REQUIRED WORK — Give back exactly the lines of the data below, starting with the line that has "match first_nonempty (lists_from" and going on through the line that has "merge_next_yes csz f".

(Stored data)
(* ===== verification/HeapSpec.v ===== *)
(** * The abstract heap the allocator maintains

    A heap is a tiling of the tablet by blocks, together with the free lists:
    [fl i] is the list whose head word is at offset [4 * i]; [orph] collects
    the chains of 32-byte free blocks the code has lost track of (see
    [alloc_exact_leak] below).  [heap_inv m h] says that memory [m]
    represents [h]. *)

From S2P Require Import Prelude Nvm Modification Allocator.

(** First block, and the sentinel word behind the last one. *)
Definition FIRST : Z := Allocator.sizeof_FreeListManager.
Definition END_ : Z :=
  FIRST + Z.land (Allocator.kSize - FIRST - 4) (not32 15).

Record block := mkBlock { bsize : Z; bfree : bool }.

#[export] Instance block_eq_dec : EqDecision block.
Proof. solve_decision. Defined.

Record heap := mkHeap {
  blocks : gmap Z block;
  fl : Z -> list Z;
  orph : list (list Z)
}.

(** Index of the free list of a block size. *)
Definition class (sz : Z) : Z :=
  if sz <=? Allocator.kMaxBlockSize then sz / 16 - 1 else Allocator.kNumFreeLists - 1.

Definition upd {A} (i : Z) (l : A) (f : Z -> A) : Z -> A :=
  fun j => if j =? i then l else f j.

Lemma upd_eq {A} i (l : A) f : upd i l f i = l.
Proof. unfold upd. by rewrite Z.eqb_refl. Qed.

Lemma upd_ne {A} i j (l : A) f : i <> j -> upd i l f j = f j.
Proof. unfold upd. intros. destruct (Z.eqb_spec j i); [congruence | done]. Qed.

(** ** Chains in memory *)

(** [seg m p l n]: the nodes [l] are doubly linked in order, the first one
    pointing back to [p] and the last one on to [n]. *)
Fixpoint seg (m : mem) (p : Z) (l : list Z) (n : Z) : Prop :=
  match l with
  | [] => True
  | x :: l' => rd32 m (x + 4) = p /\ rd32 m (x + 8) = hd n l' /\ seg m x l' n
  end.

Definition lastd (p : Z) (l : list Z) : Z := List.last l p.

Definition node (x : Z) : Prop := FIRST <= x /\ x + 32 <= END_ /\ x mod 16 = 4.

(** ** Words of the heap *)

(** Words that hold list links: heads below [FIRST], [prev] and [next]. *)
Definition list_word (w : Z) : Prop :=
  (0 < w < FIRST /\ w mod 4 = 0) \/ (FIRST <= w /\ (w mod 16 = 8 \/ w mod 16 = 12)).

(** Words that hold tags and sizes: headers and footers. *)
Definition layout_word (w : Z) : Prop := FIRST <= w /\ (w mod 16 = 4 \/ w mod 16 = 0).

Lemma word_sep a b : list_word a -> layout_word b -> a + 4 <= b \/ b + 4 <= a.
Proof.
  unfold list_word, layout_word. intros.
  pose proof (Z.div_mod a 16 ltac:(lia)). pose proof (Z.div_mod b 16 ltac:(lia)).
  change FIRST with 292 in *.
  pose proof (Z.div_mod a 4 ltac:(lia)). lia.
Qed.

(** ** Invariants *)

(** The chains hold distinct nodes. *)
Record lists_wf (f : Z -> list Z) (o : list (list Z)) : Prop := {
  lw_range : forall i, f i <> [] -> 1 <= i <= 72;
  lw_node : forall i x, x ∈ f i -> node x;
  lw_onode : forall x, x ∈ concat o -> node x;
  lw_nodup : forall i, NoDup (f i);
  lw_disj : forall i j x, x ∈ f i -> x ∈ f j -> i = j;
  lw_onodup : NoDup (concat o);
  lw_odisj : forall i x, x ∈ f i -> x ∉ concat o
}.

(** Memory holds the heads and links of the chains. *)
Record lists_mem (m : mem) (f : Z -> list Z) (o : list (list Z)) : Prop := {
  lm_head : forall i, 1 <= i <= 72 -> rd32 m (4 * i) = hd 0 (f i);
  lm_seg : forall i, seg m 0 (f i) 0;
  lm_oseg : forall c, c ∈ o -> seg m 0 c 0
}.

Definition block_ok (a : Z) (b : block) : Prop :=
  FIRST <= a /\ a mod 16 = 4 /\ bsize b mod 16 = 0 /\ 32 <= bsize b /\ a + bsize b <= END_.

(** The blocks tile [FIRST .. END_). *)
Record tiling (B : gmap Z block) : Prop := {
  ti_ok : forall a b, B !! a = Some b -> block_ok a b;
  ti_first : is_Some (B !! FIRST);
  ti_next : forall a b, B !! a = Some b -> a + bsize b = END_ \/ is_Some (B !! (a + bsize b));
  ti_pred : forall a b, B !! a = Some b ->
    a = FIRST \/ exists p pb, B !! p = Some pb /\ p + bsize pb = a;
  ti_disj : forall a ba c bc, B !! a = Some ba -> B !! c = Some bc -> a < c -> a + bsize ba <= c
}.

Definition flag (b : bool) : Z := if b then 1 else 0.

(** Headers and footers agree with the blocks: the size in the low 31 bits,
    in the top bit whether the block before is free. *)
Record tags_inv (m : mem) (B : gmap Z block) : Prop := {
  tg_size : forall a b, B !! a = Some b -> rd32 m a mod 2 ^ 31 = bsize b;
  tg_flag : forall a b, B !! a = Some b -> rd32 m (a + bsize b) / 2 ^ 31 = flag (bfree b);
  tg_foot : forall a b, B !! a = Some b -> bfree b = true -> rd32 m (a + bsize b - 4) = bsize b;
  tg_first : rd32 m FIRST / 2 ^ 31 = 0;
  tg_end : rd32 m END_ mod 2 ^ 31 = 0
}.

(** Every listed node is a free block of the list's class; every free block
    is listed or, for the 32-byte class, in a lost chain. *)
Record members (B : gmap Z block) (f : Z -> list Z) (o : list (list Z)) : Prop := {
  mb_listed : forall i x, x ∈ f i ->
    exists sz, B !! x = Some (mkBlock sz true) /\ class sz = i;
  mb_lost : forall x, x ∈ concat o -> B !! x = Some (mkBlock 32 true);
  mb_all : forall x sz, B !! x = Some (mkBlock sz true) ->
    x ∈ f (class sz) \/ x ∈ concat o
}.

Record heap_inv (m : mem) (h : heap) : Prop := {
  hi_tiling : tiling (blocks h);
  hi_tags : tags_inv m (blocks h);
  hi_lists : lists_wf (fl h) (orph h);
  hi_links : lists_mem m (fl h) (orph h);
  hi_members : members (blocks h) (fl h) (orph h)
}.

(** Bytes that belong to the allocator: the list heads, the headers, the
    sentinel and the whole of every free block.  The rest is user data. *)
Definition meta (B : gmap Z block) (x : Z) : Prop :=
  0 <= x < FIRST \/ END_ <= x < END_ + 4 \/
  exists a b, B !! a = Some b /\
    (a <= x < a + 4 \/ (bfree b = true /\ a <= x < a + bsize b)).

(** [m'] differs from [m] in allocator bytes only. *)
Definition only_meta (B : gmap Z block) (m m' : mem) : Prop :=
  forall x, ~ meta B x -> byte_at m' x = byte_at m x.

(** ** Abstract operations *)

Definition push (i x : Z) (f : Z -> list Z) : Z -> list Z := upd i (x :: f i) f.

(** First nonempty list from class [i] on, at most [fuel] lists. *)
Fixpoint first_nonempty (fuel : nat) (i : Z) (f : Z -> list Z) : option (Z * Z * list Z) :=
  match fuel with
  | O => None
  | S fuel' => match f i with
               | x :: rest => Some (i, x, rest)
               | [] => first_nonempty fuel' (i + 1) f
               end
  end.

(** Lists of class [i] up to the last one, 72. *)
Definition lists_from (i : Z) : nat := Z.to_nat (Allocator.kNumFreeLists - i).

(** Taking an exactly fitting block [x] off list [i].  When [x] was the last
    node the code also clears the word at offset 4, the head of list 1: the
    32-byte blocks listed there are lost. *)
Definition alloc_exact (n i x : Z) (rest : list Z) (h : heap) : heap :=
  let f := upd i rest (fl h) in
  let B := <[x := mkBlock n false]> (blocks h) in
  match rest with
  | [] => mkHeap B (upd 1 [] f) (f 1 :: orph h)
  | _ => mkHeap B f (orph h)
  end.

(** Carving [n] bytes off the end of the free block [x] of [sz] bytes. *)
Definition alloc_split (n i x sz : Z) (rest : list Z) (h : heap) : heap :=
  mkHeap (<[x + (sz - n) := mkBlock n false]> (<[x := mkBlock (sz - n) true]> (blocks h)))
         (push (class (sz - n)) x (upd i rest (fl h))) (orph h).

(** [None]: the remainder would be a 16-byte block, whose free list is at
    offset 0, which [Read] refuses. *)
Definition abs_alloc (n : Z) (h : heap) : option (Z * heap) :=
  match first_nonempty (lists_from (class n)) (class n) (fl h) with
  | None => Some (0, h)
  | Some (i, x, rest) =>
      match blocks h !! x with
      | None => None
      | Some b =>
          if bsize b =? n then Some (x, alloc_exact n i x rest h)
          else if bsize b - n =? 16 then None
          else Some (x + (bsize b - n), alloc_split n i x (bsize b) rest h)
      end
  end.

(** Taking node [y] out of its chain.  The first node of a lost chain has no
    predecessor, so the code makes its successor the head of list 1, and it
    is the chain listed before that gets lost. *)
Inductive unlink (y : Z) (f : Z -> list Z) (o : list (list Z)) :
    (Z -> list Z) -> list (list Z) -> Prop :=
  | unlink_listed i l1 l2 :
      f i = l1 ++ y :: l2 -> unlink y f o (upd i (l1 ++ l2) f) o
  | unlink_lost o1 o2 l1 l2 :
      o = o1 ++ (l1 ++ y :: l2) :: o2 -> l1 <> [] ->
      unlink y f o f (o1 ++ (l1 ++ l2) :: o2)
  | unlink_lost_head o1 o2 l2 :
      o = o1 ++ (y :: l2) :: o2 ->
      unlink y f o (upd 1 l2 f) (o1 ++ f 1 :: o2).

(** Freeing the block [x] of [sz] bytes: merge with a small free block before
    it, then with a small free block behind it, then list the result. *)
Inductive merge_prev (x sz : Z) (h : heap) : Z -> Z -> heap -> Prop :=
  | merge_prev_yes p psz f o :
      blocks h !! p = Some (mkBlock psz true) -> p + psz = x ->
      sz <= Allocator.kMaxBlockSize -> psz <= Allocator.kMaxBlockSize ->
      unlink p (fl h) (orph h) f o ->
      merge_prev x sz h p (sz + psz) (mkHeap (delete x (blocks h)) f o)
  | merge_prev_no :
      (forall p psz, blocks h !! p = Some (mkBlock psz true) -> p + psz = x ->
        Allocator.kMaxBlockSize < sz \/ Allocator.kMaxBlockSize < psz) ->
      merge_prev x sz h x sz h.

Inductive merge_next (c s : Z) (h : heap) : Z -> heap -> Prop :=
  | merge_next_yes csz f o :
      blocks h !! c = Some (mkBlock csz true) ->
      s <= Allocator.kMaxBlockSize -> csz <= Allocator.kMaxBlockSize ->
      unlink c (fl h) (orph h) f o ->
      merge_next c s h (s + csz) (mkHeap (delete c (blocks h)) f o)
  | merge_next_no :
      (forall csz, blocks h !! c = Some (mkBlock csz true) ->
        Allocator.kMaxBlockSize < s \/ Allocator.kMaxBlockSize < csz) ->
      merge_next c s h s h.

Inductive abs_free (x : Z) (h : heap) : heap -> Prop :=
  | AbsFree sz a s h1 s' h2 :
      blocks h !! x = Some (mkBlock sz false) ->
      merge_prev x sz h a s h1 ->
      merge_next (x + sz) s h1 s' h2 ->
      abs_free x h (mkHeap (<[a := mkBlock s' true]> (blocks h2))
                           (push (class s') a (fl h2)) (orph h2)).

REPLY —
  match first_nonempty (lists_from (class n)) (class n) (fl h) with
  | None => Some (0, h)
  | Some (i, x, rest) =>
      match blocks h !! x with
      | None => None
      | Some b =>
          if bsize b =? n then Some (x, alloc_exact n i x rest h)
          else if bsize b - n =? 16 then None
          else Some (x + (bsize b - n), alloc_split n i x (bsize b) rest h)
      end
  end.

(** Taking node [y] out of its chain.  The first node of a lost chain has no
    predecessor, so the code makes its successor the head of list 1, and it
    is the chain listed before that gets lost. *)
Inductive unlink (y : Z) (f : Z -> list Z) (o : list (list Z)) :
    (Z -> list Z) -> list (list Z) -> Prop :=
  | unlink_listed i l1 l2 :
      f i = l1 ++ y :: l2 -> unlink y f o (upd i (l1 ++ l2) f) o
  | unlink_lost o1 o2 l1 l2 :
      o = o1 ++ (l1 ++ y :: l2) :: o2 -> l1 <> [] ->
      unlink y f o f (o1 ++ (l1 ++ l2) :: o2)
  | unlink_lost_head o1 o2 l2 :
      o = o1 ++ (y :: l2) :: o2 ->
      unlink y f o (upd 1 l2 f) (o1 ++ f 1 :: o2).

(** Freeing the block [x] of [sz] bytes: merge with a small free block before
    it, then with a small free block behind it, then list the result. *)
Inductive merge_prev (x sz : Z) (h : heap) : Z -> Z -> heap -> Prop :=
  | merge_prev_yes p psz f o :
      blocks h !! p = Some (mkBlock psz true) -> p + psz = x ->
      sz <= Allocator.kMaxBlockSize -> psz <= Allocator.kMaxBlockSize ->
      unlink p (fl h) (orph h) f o ->
      merge_prev x sz h p (sz + psz) (mkHeap (delete x (blocks h)) f o)
  | merge_prev_no :
      (forall p psz, blocks h !! p = Some (mkBlock psz true) -> p + psz = x ->
        Allocator.kMaxBlockSize < sz \/ Allocator.kMaxBlockSize < psz) ->
      merge_prev x sz h x sz h.

Inductive merge_next (c s : Z) (h : heap) : Z -> heap -> Prop :=
  | merge_next_yes csz f o :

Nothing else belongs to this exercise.